1.1 MECHANICAL HAZARDS
All types of medical electrical equipment can present mechanical hazards. These can range from
insecure fittings of controls to loose fixings of wheels on equipment trolleys. The former may prevent a
piece of life supporting equipment from being operated properly, whilst the latter could cause serious
accidents in the clinical environment.
Such hazards may seem too obvious to warrant mentioning, but it is unfortunately all too common for
such mundane problems to be overlooked whilst problems of a more technical nature are addressed.
1.2 RISK OF FIRE OR EXPLOSION
All mains powered electrical equipment can present the risk of fire in the event of certain faults occurring
such as internal or external short circuits. In certain environments such fires may cause explosions.
Although the use of flammable anaesthetics is not common today, it should be recognised that many of
the medical gases currently in use, such oxygen or nitrous oxide, vigorously support combustion.
Wherever there is an elevated concentration of such gases, there is an increased risk of fire initiated by
electrical faults.
1.3 ABSENCE OF FUNCTION
Since many pieces of medical electrical equipment are life supporting or monitor vital functions, the
absence of function of such a piece of equipment would not be merely inconvenient, but could threaten
life.
1.4 EXCESSIVE OR INSUFFICIENT OUTPUT
In order to perform its desired function equipment must deliver its specified output. Too high an output, for
example, in the case of surgical diathermy units, would clearly be hazardous. Equally, too low an output
would result in inadequate therapy, which in turn may delay patient recovery, cause patient injury or even
death. This highlights the importance of correct calibration procedures.
1.5 INFECTION
Medical equipment that has been inadequately decontaminated after use may cause infection through the
transmission of microorganisms to any person who subsequently comes into contact with it. Clearly,
patients, nursing staff and service personnel are potentially at risk here.
1.6 MISUSE
Misuse of equipment is one of the most common causes of adverse incidents involving medical devices.

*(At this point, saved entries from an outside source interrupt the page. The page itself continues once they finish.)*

Lemma clean_internal_ok t A f F Sp am k i ab :
  page_inv t A f F Sp am -> am !! k = Some i -> A !! k = Some ab ->
  exists t' F', drc_clean_page_owner_internal t (buf_bucket t k) i = Ok t' /\ (convert_q ab = [] -> F' = F) /\
    page_inv t' (delete k A) f F' ({[i]} ∪ Sp) (delete k am).
Proof.
  intros [R Hok] Hi Hk. destruct (rep_clean_internal _ _ _ _ _ _ _ _ _ R Hi Hk) as (t' & F' & E & _ & _ & ? & R' & _).
  exists t', F'. split_and!; try done. split; [done|]. intros k' ab' [_ ?]%lookup_delete_Some. by eapply Hok.
Qed.

Definition tb_cap t : Z := item_num (gr_pool (tb_res t)).

(** In the first window of a round the slot is not given to another page. *)
Definition env_slot (pos : Z) k (env : ptab -> ptab) : Prop :=
  forall t A f F Sp am, page_inv t A f F Sp am -> am !! k = Some pos ->
    exists A' f' F' Sp' am', page_inv (env t) A' f' F' Sp' am' /\ pos < tb_cap (env t) /\
      forall k', am' !! k' = Some pos -> k' = k.

(** In the second one a resource marked [DRC_RES_PENDING_ACTION] does not
    change, unless a reform removes it. *)
Definition env_frozen (pos : Z) k (env : ptab -> ptab) : Prop :=
  forall t A f F Sp am ab, page_inv t A f F Sp am -> am !! k = Some pos -> A !! k = Some ab ->
    pending ab = DRC_RES_PENDING_ACTION ->
    exists A' f' F' Sp' am', page_inv (env t) A' f' F' Sp' am' /\
      (A' !! k = None \/ (A' !! k = Some ab /\ am' !! k = Some pos)).

Definition renv_ok (e : recycle_env) : Prop :=
  forall n pos k, env_slot pos k (re_env0 e n) /\ env_frozen pos k (re_env1 e n).

Lemma page_ok_pending x ab :
  page_ok ab -> x <> DRC_RES_CLEAN_EDP_ACTION -> (x = DRC_RES_PENDING_ACTION -> inst_id (converting ab) = OG_INVALID_ID8) ->
  page_ok (set_pending x ab).
Proof. intros [] H1 H2. split; cbn; auto; done. Qed.

Lemma set_pending_ok t A f F Sp am k i ab x :
  page_inv t A f F Sp am -> am !! k = Some i -> A !! k = Some ab -> x <> DRC_RES_CLEAN_EDP_ACTION ->
  (x = DRC_RES_PENDING_ACTION -> inst_id (converting ab) = OG_INVALID_ID8) ->
  exists b t', tb_get t i = Ok b /\ ab = set_convert_q (convert_q ab) b /\ tb_put t i (set_pending x b) = Ok t' /\
    page_inv t' (<[k := set_pending x ab]> A) f F Sp am.
Proof.
  intros I Hi Hk Hx Hp. destruct (page_store _ _ _ _ _ _ _ _ (fun Q => set_pending x) I Hk)
    as (i' & b & t' & Hi' & _ & Hb & Hab & Ep & I'); try done.
  { apply page_ok_pending; [|done..]. by eapply pv_ok. }
  assert (i' = i) as -> by congruence. eauto 10.
Qed.

Lemma zero_not_recyclable : buf_res_is_recyclable (qr_zero : buf_res drc_list) = false.
Proof. done. Qed.

(** How a round may end. *)
Definition round_ok (is_batch : bool) (idx : Z) (rd : round) : Prop :=
  match rd with
  | Continue t' idx' | Break t' idx' =>
      (is_batch = false -> idx' = idx) /\ exists A f F Sp am, page_inv t' A f F Sp am
  | Return t' idx' => is_batch = false /\ exists A f F Sp am, page_inv t' A f F Sp am /\ idx' ∈ Sp
  end.

Lemma page_slot_idx t A f F Sp am k i :
  page_inv t A f F Sp am -> am !! k = Some i -> slot_idx t i = Ok i.
Proof.
  intros I Hi. destruct (tab_idx _ _ _ _ _ _ _ _ _ _ (pv_rep _ _ _ _ _ _ I) Hi) as (a & E & Hx).
  unfold slot_idx. rewrite E. cbn. by rewrite Hx.
Qed.

Lemma page_free t A f F Sp am i :
  page_inv t A f F Sp am -> i ∈ Sp -> exists t', tb_free t i = Ok t' /\ page_inv t' A f F (Sp ∖ {[i]}) am.
Proof.
  intros [R Hok] Hi. destruct (tab_free _ _ _ _ _ _ _ _ i R Hi) as (t' & -> & _ & _ & R'). by exists t'.
Qed.

Lemma recycle_commit_ok v ret is_batch pos idx k ab t A f F Sp am :
  page_inv t A f F Sp am -> A !! k = Some ab -> am !! k = Some pos -> pending ab = DRC_RES_PENDING_ACTION ->
  buf_res_is_recyclable ab = true ->
  exists rd, recycle_commit v ret is_batch pos idx k (readonly_copies ab) (claimed_owner ab) t = Ok rd /\
    round_ok is_batch idx rd /\
    (drc_remaster_in_progress v = false -> ret = OG_SUCCESS -> exists t', (rd = Return t' pos \/ rd = Continue t' pos) /\
       exists Sp', page_inv t' (delete k A) f F Sp' (delete k am)).
Proof.
  intros I Hk Hi Hp Hrec. unfold recycle_commit.
  destruct (page_open _ _ _ _ _ _ _ _ I Hk) as (i' & b & E & Hi' & -> & Hb & Hpk & (l & _ & Hab & _) & _).
  assert (i' = pos) as -> by congruence. cbn [mbind outcome_bind].
  destruct (set_pending_ok _ _ _ _ _ _ _ _ _ DRC_RES_INVALID_ACTION I Hi Hk) as (b' & t1 & Eb' & _ & Ep & I1); try done.
  rewrite Hb. cbn [mbind outcome_bind]. assert (b' = b) as -> by congruence.
  assert (is_used b = true /\ buf_page_id b = k /\ pending b = pending ab /\ buf_res_is_recyclable b = true /\
    readonly_copies b = readonly_copies ab /\ claimed_owner b = claimed_owner ab) as (-> & -> & -> & -> & -> & ->).
  { pose proof (po_used _ (pv_ok _ _ _ _ _ _ I _ _ Hk)) as Hu. rewrite Hab in Hrec, Hpk, Hu. rewrite Hab. done. }
  destruct (drc_remaster_in_progress v).
  { rewrite Ep. cbn [mbind outcome_bind]. eexists; split; [done|]; split; [|done]. split; [done|]. by eauto 10. }
  rewrite !bool_decide_eq_true_2 by done. rewrite !Z.eqb_refl. cbn [negb orb andb knl_panic mbind outcome_bind].
  rewrite Ep. cbn [mbind outcome_bind].
  destruct ret; [|eexists; split; [done|]; split; [|done]; split; [done|]; by eauto 10].
  apply andb_true_iff in Hrec as [Hcv%Z.eqb_eq Ho%negb_true_iff%Z.eqb_neq].
  pose proof (po_idle _ (pv_ok _ _ _ _ _ _ I _ _ Hk) Hcv) as Hq.
  destruct (drop_copies_ok t1 _ _ _ _ _ k pos _ I1 Hi (lookup_insert_eq _ _ _) Ho) as (b2 & t2 & -> & Ep2 & I2).
  cbn [mbind outcome_bind]. rewrite Ep2. cbn [mbind outcome_bind].
  rewrite (page_slot_idx _ _ _ _ _ _ _ _ I2 Hi). cbn [mbind outcome_bind].
  destruct (clean_internal_ok t2 _ _ _ _ _ k pos _ I2 Hi (lookup_insert_eq _ _ _)) as (t3 & F' & -> & HF & I3).
  cbn [convert_q set_readonly_copies set_pending] in HF. rewrite (HF Hq), !insert_insert_eq, delete_insert_eq in I3.
  cbn [mbind outcome_bind]. destruct is_batch.
  - destruct (page_free _ _ _ _ _ _ pos I3) as (t4 & -> & I4); [set_solver|]. cbn [mbind outcome_bind].
    eexists; split; [done|]; split; [split; [done|]; by eauto 10|]. intros _ _. eexists. split; [by right|]. by eauto.
  - eexists; split; [done|]; split; [split; [done|]; eexists _, _, _, _, _; split; [done|]; set_solver|].
    intros _ _. eexists. split; [by left|]. by eauto.
Qed.

Ltac ends := eexists; split; [done|]; split; [done|]; by eauto 10.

Such misuse may be a result of inadequate user training or of poor user instructions.
1.7 RISK OF EXPOSURE TO SPURIOUS ELECTRIC CURRENTS
All electrical equipment has the potential to expose people to the risk of spurious electric currents. In the
case of medical electrical equipment, the risk is potentially greater since patients are intentionally
connected to such equipment and may not benefit from the same natural protection factors that apply to
people in other circumstances. Whilst all of the hazards listed are important, the prevention of many of
them require methods peculiar to the particular type of equipment under consideration. For example, in
order to avoid the risk of excessive output of surgical diathermy units, knowledge of radio frequency
power measurement techniques is required. However, the electrical hazards are common to all types of
medical electrical equipment and can minimised by the use of safety testing and inspection regimes which
can be applied to all types of medical electrical equipment.
LEAKAGE CURRENTS
Category: Electrical Safety
Last Updated: Tuesday, 22 October 2013 19:53
Article courtesy of Eastwood Park
Most safety testing regimes for medical electrical equipment involve the measurement of certain "leakage
currents", because the level of them can help to verify whether or not a piece of equipment is electrically
safe. In this section the various leakage currents that are commonly measurable with medical equipment
safety testers are described and their significance discussed. The precise methods of measurement along
with applicable safe limits are discussed later under paragraphs at 6.
3.1 CAUSES OF LEAKAGE CURRENTS
If any conductor is raised to a potential above that of earth, some current is bound to flow from that
conductor to earth. This is true even of conductors that are well insulated from earth, since there is no
such thing as perfect insulation or infinite impedance. The amount of current that flows depends on:
a.
the voltage on the conductor.
b.
the capacitive reactance between the conductor and earth.
c.
the resistance between the conductor and earth.
The currents that flow from or between conductors that are insulated from earth and from each other are
called leakage currents, and are normally small. However, since the amount of current required to
produce adverse physiological effects is also small, such currents must be limited by the design of
equipment to safe values.
For medical electrical equipment, several different leakage currents are defined according to the paths
that the currents take.
3.2 EARTH LEAKAGE CURRENT
Earth leakage current is the current that normally flows in the earth conductor of a protectively earthed
piece of equipment. In medical electrical equipment, very often, the mains is connected to a transformer
having an earthed screen. Most of the earth leakage current finds its way to earth via the impedance of
the insulation between the transformer primary and the inter-winding screen, since this is the point at
which the insulation impedance is at its lowest (see figure 2).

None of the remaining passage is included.